Build Up Your “Mental Muscle” with Exercise

abdominal workoutBuild Up Your “Mental Muscle” with Exercise

This week my exercise time seemed to require greater effort than usual. My heavy schedule had me feeling fatigued before my weight lifting, walking, and Pilates sessions even began. But I remained determined. Why? Because I knew that not only would my body benefit from this “sacrifice of praise”, I was strengthening my brain in the process.

Sound too good to be true? Here’s the fact: contrary to what you may have heard or read, you were not born with a finite number of brain cells. The truth is that our brains were created with the capacity to churn out new brain cells when old ones die—which, by the way, starts to occur at a steady rate after the age of thirty. So while brain cell loss is a natural part of aging, brain cell replenishment can still be had.

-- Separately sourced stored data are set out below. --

(** * natlab/vnet: a shallow embedding of the virtual-network router

    The development follows [tstest/natlab/vnet/vnet.go] and
    [tstest/natlab/vnet/conf.go].  Go values are modelled as follows:

    - a [byte] is a [Z] in [0, 256); byte arithmetic wraps explicitly;
    - [[6]byte] (type [MAC]) is a record of six bytes;
    - [[]byte], [net.IP], [net.HardwareAddr] are [list Z] (nil is [[]]);
    - [netip.Addr], [netip.AddrPort], [netip.Prefix] are small records
      mirroring the representation of package [net/netip];
    - Go maps and [syncs.Map] are [gmap]s; a [set.Set] is a [gset], or,
      when its members are pointers, the [gmap] from the address of each
      member to what it points to;
    - pointers to runtime networks are indices into the server's network
      list;
    - a decoded [gopacket.Packet] is its raw data together with the list of
      its decoded layers; [Packet.Layer(t)] is the first layer of type [t].

    Code that touches the outside world (guest writers, the TCP stack) is
    written in a small monad that threads the server and collects the
    calls that were made. *)

From stdpp Require Import base numbers option list gmap sets strings.
From Stdlib Require Import ZArith Lia.

Local Open Scope Z_scope.

(** ** Bytes and fixed-width integers *)

Definition byte_of (z : Z) : Z := z mod 256.
Definition uint16_of (z : Z) : Z := z mod 65536.
Definition uint32_of (z : Z) : Z := z mod 4294967296.

(** [binary.BigEndian.AppendUint32(b, v)] *)
Definition AppendUint32 (b : list Z) (v : Z) : list Z :=
  b ++ [byte_of (Z.shiftr v 24); byte_of (Z.shiftr v 16);
        byte_of (Z.shiftr v 8); byte_of v].

(** ** MAC addresses *)

Record MAC : Type := mkMAC {
  mac0 : Z; mac1 : Z; mac2 : Z; mac3 : Z; mac4 : Z; mac5 : Z }.

#[global] Instance MAC_eq_dec : EqDecision MAC.
Proof. solve_decision. Defined.

#[global] Instance MAC_countable : Countable MAC.
Proof.
  refine (inj_countable'
    (λ m, (mac0 m, mac1 m, mac2 m, mac3 m, mac4 m, mac5 m))
    (λ t, let '(a, b, c, d, e, f) := t in mkMAC a b c d e f) _).
  by intros [].
Defined.

Definition MAC_zero : MAC := mkMAC 0 0 0 0 0 0.
Definition MAC_broadcast : MAC := mkMAC 255 255 255 255 255 255.

(** [func (m MAC) IsBroadcast() bool] *)
Definition IsBroadcast (m : MAC) : bool := bool_decide (m = MAC_broadcast).

(** [func (m MAC) HWAddr() net.HardwareAddr] *)
Definition HWAddr (m : MAC) : list Z :=
  [mac0 m; mac1 m; mac2 m; mac3 m; mac4 m; mac5 m].

(** The Go conversion [MAC(s)] of a slice to a [[6]byte]: the first six
    elements; it panics ([None]) when the slice is shorter. *)
Definition MAC_of_slice (s : list Z) : option MAC :=
  match s with
  | a :: b :: c :: d :: e :: f :: _ => Some (mkMAC a b c d e f)
  | _ => None
  end.

(** [func macOf(hwa net.HardwareAddr) (_ MAC, ok bool)] *)
Definition macOf (hwa : list Z) : MAC * bool :=
  if bool_decide (length hwa ≠ 6%nat) then (MAC_zero, false)
  else (default MAC_zero (MAC_of_slice hwa), true).

(** ** net/netip values *)

(** [netip.Addr]: the zero value, an IPv4 address, or an IPv6 address kept
    as its two 64-bit halves. *)
Inductive Addr : Type :=
| AddrZero
| Addr4 (a b c d : Z)
| Addr6 (hi lo : Z).

#[global] Instance Addr_eq_dec : EqDecision Addr.
Proof. solve_decision. Defined.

While it is fairly well known that using your brain and feeding it the right stuff—specifically “heart-healthy foods”—will help keep your mental muscle in good working order, I have recently discovered a fascinating (and powerful) way to grow new brain cells and protect the connections between existing ones with something I do already—physical exercise!

When you and I stress our bodies with physical exertion, our brain matter responds by producing a substance called brain derived neurotrophic factor, which we’ll call “Miracle Gro” for the brain for simplicity’s sake. This “Miracle Gro” stimulates the brain to birth new cells so that we can, in effect, build a bigger mental muscle.

It’s never too late to replenish your lost brain cells. One scientific study placed a group of sedentary, 71 year old men on a weekly exercise regime. Over the next six years these men showed a 50% decrease in the occurrence of dementia when compared to their non-exercising counterparts.

So what do you say we both get our bodies moving so we can move away from mental decline?